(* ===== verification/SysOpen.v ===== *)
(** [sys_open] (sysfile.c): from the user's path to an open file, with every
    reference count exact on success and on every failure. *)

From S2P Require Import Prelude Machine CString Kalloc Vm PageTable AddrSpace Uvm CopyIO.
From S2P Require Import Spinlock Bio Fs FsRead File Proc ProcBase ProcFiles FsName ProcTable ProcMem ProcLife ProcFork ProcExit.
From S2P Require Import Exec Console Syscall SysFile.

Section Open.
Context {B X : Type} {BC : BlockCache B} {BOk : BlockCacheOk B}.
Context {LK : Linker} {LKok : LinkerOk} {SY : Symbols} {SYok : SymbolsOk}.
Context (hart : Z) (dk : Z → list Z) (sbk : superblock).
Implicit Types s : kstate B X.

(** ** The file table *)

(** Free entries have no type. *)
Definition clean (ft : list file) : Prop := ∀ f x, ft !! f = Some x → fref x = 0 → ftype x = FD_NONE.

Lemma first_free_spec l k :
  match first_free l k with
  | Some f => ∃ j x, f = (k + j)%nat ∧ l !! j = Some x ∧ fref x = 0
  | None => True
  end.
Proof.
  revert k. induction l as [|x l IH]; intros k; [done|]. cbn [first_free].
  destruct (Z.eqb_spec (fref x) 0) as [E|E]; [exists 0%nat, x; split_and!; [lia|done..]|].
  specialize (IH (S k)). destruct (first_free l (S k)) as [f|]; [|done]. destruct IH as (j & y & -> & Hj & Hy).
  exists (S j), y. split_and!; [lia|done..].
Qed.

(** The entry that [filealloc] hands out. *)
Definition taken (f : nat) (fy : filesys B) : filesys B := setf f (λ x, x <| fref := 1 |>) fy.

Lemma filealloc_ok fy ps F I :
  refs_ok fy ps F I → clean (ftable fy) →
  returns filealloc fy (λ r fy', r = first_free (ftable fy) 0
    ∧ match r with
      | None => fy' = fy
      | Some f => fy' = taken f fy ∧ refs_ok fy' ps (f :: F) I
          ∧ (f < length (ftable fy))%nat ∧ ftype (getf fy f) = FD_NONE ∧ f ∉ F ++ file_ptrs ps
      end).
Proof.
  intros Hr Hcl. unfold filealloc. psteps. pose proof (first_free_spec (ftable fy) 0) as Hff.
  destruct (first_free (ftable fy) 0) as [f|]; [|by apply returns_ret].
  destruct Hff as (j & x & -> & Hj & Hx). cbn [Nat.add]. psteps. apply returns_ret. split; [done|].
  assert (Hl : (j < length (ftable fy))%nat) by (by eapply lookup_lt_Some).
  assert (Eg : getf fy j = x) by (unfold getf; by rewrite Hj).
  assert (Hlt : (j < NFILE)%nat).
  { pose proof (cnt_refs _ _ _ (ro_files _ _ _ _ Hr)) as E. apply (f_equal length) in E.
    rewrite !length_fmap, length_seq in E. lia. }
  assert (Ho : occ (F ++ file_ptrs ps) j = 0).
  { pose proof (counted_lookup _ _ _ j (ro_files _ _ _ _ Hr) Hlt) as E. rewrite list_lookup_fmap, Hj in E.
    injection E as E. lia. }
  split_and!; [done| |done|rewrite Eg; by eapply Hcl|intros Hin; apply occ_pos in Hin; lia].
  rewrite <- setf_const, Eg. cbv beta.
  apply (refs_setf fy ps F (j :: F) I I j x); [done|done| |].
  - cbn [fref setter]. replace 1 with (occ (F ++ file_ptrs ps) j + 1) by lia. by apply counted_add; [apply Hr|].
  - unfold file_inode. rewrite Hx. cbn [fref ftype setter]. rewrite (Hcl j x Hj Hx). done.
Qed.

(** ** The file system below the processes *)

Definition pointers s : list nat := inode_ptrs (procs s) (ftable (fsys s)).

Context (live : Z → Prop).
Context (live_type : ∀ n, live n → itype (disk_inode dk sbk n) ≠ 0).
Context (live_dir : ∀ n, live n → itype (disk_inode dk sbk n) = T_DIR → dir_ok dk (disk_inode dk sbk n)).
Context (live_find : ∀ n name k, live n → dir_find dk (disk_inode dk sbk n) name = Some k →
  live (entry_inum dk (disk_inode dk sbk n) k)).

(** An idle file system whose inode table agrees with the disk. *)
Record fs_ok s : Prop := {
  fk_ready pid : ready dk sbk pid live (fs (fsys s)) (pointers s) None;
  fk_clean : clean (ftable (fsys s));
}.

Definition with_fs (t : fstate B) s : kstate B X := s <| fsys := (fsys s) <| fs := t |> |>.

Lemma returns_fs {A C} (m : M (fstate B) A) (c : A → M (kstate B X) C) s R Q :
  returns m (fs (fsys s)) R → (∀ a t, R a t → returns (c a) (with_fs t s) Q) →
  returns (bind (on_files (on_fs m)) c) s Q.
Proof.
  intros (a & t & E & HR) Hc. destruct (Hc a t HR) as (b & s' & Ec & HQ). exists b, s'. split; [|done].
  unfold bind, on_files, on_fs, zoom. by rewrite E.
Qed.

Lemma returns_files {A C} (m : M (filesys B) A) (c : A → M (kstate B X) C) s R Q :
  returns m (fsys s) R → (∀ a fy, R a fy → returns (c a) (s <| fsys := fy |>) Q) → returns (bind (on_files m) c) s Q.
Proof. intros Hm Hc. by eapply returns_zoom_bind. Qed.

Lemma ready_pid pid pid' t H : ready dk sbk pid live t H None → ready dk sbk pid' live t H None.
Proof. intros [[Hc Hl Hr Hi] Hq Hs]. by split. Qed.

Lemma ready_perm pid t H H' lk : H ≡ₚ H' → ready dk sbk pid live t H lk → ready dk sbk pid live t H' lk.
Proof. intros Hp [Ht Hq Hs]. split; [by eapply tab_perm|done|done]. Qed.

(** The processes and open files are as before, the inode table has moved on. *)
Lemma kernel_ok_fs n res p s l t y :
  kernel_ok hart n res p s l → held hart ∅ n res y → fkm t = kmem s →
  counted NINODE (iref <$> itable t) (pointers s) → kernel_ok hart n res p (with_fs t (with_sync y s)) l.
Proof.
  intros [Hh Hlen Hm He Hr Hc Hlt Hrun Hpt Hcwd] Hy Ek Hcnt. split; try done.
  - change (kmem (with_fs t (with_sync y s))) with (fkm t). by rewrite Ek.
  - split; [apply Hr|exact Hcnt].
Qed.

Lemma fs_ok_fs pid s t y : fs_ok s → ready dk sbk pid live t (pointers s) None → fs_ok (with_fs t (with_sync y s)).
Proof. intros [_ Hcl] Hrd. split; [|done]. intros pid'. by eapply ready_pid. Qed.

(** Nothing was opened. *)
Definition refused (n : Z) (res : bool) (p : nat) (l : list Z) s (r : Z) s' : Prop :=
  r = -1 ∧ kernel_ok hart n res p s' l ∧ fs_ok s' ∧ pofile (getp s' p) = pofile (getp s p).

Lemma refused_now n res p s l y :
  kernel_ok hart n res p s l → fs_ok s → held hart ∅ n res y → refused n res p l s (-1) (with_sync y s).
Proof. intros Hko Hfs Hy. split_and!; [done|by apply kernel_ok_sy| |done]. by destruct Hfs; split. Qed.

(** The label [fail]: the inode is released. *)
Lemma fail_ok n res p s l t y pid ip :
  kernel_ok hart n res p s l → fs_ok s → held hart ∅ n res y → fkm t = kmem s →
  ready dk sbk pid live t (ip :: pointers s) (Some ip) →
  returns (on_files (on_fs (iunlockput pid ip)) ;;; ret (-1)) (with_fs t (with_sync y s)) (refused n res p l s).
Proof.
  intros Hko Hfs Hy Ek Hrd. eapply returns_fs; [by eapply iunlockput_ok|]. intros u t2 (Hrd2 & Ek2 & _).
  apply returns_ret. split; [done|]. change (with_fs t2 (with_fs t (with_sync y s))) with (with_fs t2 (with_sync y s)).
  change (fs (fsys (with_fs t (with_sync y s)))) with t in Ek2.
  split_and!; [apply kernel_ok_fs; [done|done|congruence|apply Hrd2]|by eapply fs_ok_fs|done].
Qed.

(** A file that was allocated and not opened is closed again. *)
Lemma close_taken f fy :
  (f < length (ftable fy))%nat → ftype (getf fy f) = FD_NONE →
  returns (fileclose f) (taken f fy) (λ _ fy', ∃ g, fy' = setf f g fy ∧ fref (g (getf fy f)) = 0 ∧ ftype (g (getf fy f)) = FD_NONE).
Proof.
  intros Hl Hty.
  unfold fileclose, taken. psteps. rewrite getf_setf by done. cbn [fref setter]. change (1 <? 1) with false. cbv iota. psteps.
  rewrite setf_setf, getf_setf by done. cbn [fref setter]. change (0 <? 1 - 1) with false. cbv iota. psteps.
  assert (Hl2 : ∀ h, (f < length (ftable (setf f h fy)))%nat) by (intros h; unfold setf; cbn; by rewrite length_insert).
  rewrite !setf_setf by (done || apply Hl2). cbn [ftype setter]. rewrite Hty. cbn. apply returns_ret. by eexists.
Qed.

◇ ◇ ◇ ◇ ◇ ◇ ◇

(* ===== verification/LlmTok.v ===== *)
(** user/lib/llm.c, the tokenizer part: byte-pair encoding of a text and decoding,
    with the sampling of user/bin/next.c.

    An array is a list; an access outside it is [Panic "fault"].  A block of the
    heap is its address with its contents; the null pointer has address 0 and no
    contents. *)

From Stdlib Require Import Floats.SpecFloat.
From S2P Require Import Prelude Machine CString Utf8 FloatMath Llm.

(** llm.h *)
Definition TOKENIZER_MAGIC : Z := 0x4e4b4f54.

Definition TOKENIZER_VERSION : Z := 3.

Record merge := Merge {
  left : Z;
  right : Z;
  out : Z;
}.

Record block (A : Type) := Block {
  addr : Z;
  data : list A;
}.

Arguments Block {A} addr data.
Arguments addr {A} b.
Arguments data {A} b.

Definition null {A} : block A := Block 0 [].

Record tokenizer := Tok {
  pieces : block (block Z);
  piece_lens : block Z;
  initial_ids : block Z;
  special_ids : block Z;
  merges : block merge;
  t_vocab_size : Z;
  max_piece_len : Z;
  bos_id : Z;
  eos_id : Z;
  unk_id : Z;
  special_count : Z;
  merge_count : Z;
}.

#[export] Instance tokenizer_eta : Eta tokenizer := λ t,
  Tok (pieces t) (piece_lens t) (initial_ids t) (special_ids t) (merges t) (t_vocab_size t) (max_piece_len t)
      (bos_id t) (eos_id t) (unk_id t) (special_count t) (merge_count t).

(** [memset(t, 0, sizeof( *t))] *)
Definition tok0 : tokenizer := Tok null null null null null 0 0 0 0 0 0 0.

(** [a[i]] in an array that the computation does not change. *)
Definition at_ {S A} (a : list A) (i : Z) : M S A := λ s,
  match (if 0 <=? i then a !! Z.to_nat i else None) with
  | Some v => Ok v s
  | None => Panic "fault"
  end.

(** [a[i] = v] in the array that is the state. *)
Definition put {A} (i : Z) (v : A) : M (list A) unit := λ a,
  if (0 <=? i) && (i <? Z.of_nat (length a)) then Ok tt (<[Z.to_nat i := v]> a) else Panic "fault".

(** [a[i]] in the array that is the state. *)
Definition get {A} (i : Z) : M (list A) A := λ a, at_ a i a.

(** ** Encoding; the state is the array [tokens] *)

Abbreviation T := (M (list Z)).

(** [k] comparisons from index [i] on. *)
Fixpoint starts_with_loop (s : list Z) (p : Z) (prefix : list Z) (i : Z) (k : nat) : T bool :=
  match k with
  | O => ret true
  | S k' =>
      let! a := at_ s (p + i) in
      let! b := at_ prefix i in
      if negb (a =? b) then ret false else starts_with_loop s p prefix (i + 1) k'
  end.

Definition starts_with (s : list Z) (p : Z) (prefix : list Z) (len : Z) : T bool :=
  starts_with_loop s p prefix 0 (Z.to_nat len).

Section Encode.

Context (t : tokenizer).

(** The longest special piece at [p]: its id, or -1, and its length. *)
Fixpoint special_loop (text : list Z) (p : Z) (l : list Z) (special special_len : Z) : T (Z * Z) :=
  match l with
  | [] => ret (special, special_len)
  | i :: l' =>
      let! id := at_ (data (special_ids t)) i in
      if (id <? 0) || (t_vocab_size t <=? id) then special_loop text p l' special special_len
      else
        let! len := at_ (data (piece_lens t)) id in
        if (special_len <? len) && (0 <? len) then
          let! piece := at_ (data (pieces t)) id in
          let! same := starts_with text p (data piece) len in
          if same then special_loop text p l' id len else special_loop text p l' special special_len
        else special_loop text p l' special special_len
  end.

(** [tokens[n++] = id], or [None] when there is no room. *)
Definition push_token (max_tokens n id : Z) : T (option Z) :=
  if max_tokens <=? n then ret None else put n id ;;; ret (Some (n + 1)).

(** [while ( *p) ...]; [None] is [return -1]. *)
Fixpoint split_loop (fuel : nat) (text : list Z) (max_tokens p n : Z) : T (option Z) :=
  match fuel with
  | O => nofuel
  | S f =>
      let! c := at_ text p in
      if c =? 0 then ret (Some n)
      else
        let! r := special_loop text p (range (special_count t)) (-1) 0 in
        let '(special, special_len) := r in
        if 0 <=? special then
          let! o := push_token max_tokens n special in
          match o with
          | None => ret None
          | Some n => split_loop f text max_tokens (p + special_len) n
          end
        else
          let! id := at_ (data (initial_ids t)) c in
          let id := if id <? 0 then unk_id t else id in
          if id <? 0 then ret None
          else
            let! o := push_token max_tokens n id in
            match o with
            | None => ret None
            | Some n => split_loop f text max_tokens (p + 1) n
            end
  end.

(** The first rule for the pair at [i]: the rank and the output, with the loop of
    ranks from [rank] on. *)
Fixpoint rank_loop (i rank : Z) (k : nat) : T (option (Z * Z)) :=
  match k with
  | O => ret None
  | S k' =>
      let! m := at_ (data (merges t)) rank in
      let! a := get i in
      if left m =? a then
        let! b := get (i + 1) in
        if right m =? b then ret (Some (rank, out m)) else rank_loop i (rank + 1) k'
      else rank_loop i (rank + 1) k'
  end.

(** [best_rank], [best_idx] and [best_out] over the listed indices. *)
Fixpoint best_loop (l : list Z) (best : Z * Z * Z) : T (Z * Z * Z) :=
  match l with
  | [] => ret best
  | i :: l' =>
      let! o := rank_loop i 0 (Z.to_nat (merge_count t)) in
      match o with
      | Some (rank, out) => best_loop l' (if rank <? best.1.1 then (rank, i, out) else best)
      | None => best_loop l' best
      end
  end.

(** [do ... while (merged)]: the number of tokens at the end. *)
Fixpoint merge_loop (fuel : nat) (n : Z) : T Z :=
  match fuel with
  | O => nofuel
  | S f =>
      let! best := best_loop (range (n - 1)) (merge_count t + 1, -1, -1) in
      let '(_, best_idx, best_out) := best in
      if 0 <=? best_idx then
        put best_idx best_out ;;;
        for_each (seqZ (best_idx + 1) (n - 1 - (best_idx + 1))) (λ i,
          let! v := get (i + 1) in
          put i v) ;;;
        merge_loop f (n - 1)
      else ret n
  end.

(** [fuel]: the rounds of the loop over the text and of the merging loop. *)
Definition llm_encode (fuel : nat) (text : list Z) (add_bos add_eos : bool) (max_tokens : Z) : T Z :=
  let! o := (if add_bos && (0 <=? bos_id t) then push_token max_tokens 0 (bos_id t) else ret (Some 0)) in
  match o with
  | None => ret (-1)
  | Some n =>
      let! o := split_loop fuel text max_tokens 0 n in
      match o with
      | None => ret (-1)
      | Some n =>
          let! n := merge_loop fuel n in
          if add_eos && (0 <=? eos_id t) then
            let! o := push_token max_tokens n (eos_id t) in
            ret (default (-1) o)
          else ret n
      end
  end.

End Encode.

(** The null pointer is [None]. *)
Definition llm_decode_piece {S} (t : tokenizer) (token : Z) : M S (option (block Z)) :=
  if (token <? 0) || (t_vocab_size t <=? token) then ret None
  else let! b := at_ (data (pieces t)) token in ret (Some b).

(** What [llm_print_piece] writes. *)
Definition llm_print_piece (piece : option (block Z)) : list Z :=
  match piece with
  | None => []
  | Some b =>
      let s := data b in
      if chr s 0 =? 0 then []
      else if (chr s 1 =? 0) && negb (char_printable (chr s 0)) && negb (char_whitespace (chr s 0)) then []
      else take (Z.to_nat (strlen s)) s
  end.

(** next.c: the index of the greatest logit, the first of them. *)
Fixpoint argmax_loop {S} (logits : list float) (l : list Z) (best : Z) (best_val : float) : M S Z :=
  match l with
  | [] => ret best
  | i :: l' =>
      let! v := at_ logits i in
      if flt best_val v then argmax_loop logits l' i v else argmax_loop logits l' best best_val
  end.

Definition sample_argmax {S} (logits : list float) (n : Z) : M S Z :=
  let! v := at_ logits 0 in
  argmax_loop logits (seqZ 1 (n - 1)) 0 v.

◇ ◇ ◇ ◇ ◇ ◇ ◇

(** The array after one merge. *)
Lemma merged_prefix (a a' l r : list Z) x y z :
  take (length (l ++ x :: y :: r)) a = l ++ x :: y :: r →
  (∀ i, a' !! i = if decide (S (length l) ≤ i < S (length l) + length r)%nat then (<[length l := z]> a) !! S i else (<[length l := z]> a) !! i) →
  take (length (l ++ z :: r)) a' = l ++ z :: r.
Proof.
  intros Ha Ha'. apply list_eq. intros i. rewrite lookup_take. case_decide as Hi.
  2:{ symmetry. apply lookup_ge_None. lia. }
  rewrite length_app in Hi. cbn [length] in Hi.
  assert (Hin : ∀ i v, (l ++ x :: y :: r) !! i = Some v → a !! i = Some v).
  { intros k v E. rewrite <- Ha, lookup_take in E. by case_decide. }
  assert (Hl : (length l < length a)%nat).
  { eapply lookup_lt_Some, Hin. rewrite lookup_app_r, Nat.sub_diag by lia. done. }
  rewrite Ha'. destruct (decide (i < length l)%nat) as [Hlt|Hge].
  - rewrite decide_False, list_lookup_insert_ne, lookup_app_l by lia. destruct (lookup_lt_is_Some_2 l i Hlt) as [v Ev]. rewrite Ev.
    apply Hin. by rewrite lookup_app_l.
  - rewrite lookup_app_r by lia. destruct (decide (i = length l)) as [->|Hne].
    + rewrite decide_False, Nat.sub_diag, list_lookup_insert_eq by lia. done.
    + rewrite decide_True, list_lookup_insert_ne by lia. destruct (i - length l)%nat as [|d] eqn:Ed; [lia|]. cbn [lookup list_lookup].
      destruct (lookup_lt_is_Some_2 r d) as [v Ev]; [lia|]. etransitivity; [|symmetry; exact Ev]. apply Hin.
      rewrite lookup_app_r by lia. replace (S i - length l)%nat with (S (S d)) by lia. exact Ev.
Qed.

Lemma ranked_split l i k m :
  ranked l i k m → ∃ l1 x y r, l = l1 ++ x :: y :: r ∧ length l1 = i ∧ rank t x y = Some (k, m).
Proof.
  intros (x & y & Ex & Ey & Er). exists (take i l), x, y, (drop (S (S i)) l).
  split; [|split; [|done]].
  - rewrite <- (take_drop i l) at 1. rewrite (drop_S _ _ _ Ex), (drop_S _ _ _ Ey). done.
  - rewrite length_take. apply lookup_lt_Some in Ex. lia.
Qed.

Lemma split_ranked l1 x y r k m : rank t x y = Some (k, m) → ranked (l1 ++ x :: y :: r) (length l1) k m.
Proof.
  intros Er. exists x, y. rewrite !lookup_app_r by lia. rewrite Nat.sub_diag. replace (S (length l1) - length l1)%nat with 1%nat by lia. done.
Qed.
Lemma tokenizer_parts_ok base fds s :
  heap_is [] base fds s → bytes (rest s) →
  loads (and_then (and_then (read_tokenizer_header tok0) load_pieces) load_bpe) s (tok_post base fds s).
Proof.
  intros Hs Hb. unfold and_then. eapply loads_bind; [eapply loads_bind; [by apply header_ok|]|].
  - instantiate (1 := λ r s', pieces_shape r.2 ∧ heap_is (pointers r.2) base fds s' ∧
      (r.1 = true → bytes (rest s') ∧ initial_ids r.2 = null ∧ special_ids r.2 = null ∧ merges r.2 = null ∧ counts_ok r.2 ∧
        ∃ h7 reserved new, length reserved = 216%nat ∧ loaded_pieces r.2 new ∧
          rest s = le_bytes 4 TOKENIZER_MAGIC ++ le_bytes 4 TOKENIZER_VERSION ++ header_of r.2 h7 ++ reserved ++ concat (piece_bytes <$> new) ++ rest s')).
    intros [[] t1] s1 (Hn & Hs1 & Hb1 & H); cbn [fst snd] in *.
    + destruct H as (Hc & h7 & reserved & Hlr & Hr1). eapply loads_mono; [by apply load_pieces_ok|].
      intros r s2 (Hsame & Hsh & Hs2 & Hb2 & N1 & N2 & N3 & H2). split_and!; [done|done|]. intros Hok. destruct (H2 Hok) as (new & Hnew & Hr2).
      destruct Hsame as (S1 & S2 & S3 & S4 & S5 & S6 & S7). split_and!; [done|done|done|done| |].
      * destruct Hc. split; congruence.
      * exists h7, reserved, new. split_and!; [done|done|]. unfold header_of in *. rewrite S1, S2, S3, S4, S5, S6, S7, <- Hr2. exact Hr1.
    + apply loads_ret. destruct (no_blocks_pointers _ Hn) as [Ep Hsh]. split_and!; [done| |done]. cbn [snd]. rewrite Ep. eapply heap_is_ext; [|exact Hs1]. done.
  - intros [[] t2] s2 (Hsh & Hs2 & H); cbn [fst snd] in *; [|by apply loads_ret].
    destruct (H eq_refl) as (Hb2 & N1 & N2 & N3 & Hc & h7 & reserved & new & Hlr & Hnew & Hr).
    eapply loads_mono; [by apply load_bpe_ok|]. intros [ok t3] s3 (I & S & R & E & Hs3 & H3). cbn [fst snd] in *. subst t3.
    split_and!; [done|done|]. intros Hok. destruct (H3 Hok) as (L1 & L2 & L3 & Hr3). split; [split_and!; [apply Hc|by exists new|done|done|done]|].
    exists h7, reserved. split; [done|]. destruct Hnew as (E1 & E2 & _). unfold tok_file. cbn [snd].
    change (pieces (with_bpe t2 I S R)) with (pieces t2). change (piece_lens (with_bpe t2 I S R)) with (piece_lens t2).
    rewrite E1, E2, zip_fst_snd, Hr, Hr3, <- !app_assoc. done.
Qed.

◇ ◇ ◇ ◇ ◇ ◇ ◇

§ **Task instructions**:
Would you quote everything above from the line containing "(a : list A)" down to the line containing "(** [k] comparisons from index [i] on. *)"? Include both of those lines and nothing else.

§ **Written answer**:
Definition at_ {S A} (a : list A) (i : Z) : M S A := λ s,
  match (if 0 <=? i then a !! Z.to_nat i else None) with
  | Some v => Ok v s
  | None => Panic "fault"
  end.

(** [a[i] = v] in the array that is the state. *)
Definition put {A} (i : Z) (v : A) : M (list A) unit := λ a,
  if (0 <=? i) && (i <? Z.of_nat (length a)) then Ok tt (<[Z.to_nat i := v]> a) else Panic "fault".

(** [a[i]] in the array that is the state. *)
Definition get {A} (i : Z) : M (list A) A := λ a, at_ a i a.

(** ** Encoding; the state is the array [tokens] *)

Abbreviation T := (M (list Z)).

(** [k] comparisons from index [i] on. *)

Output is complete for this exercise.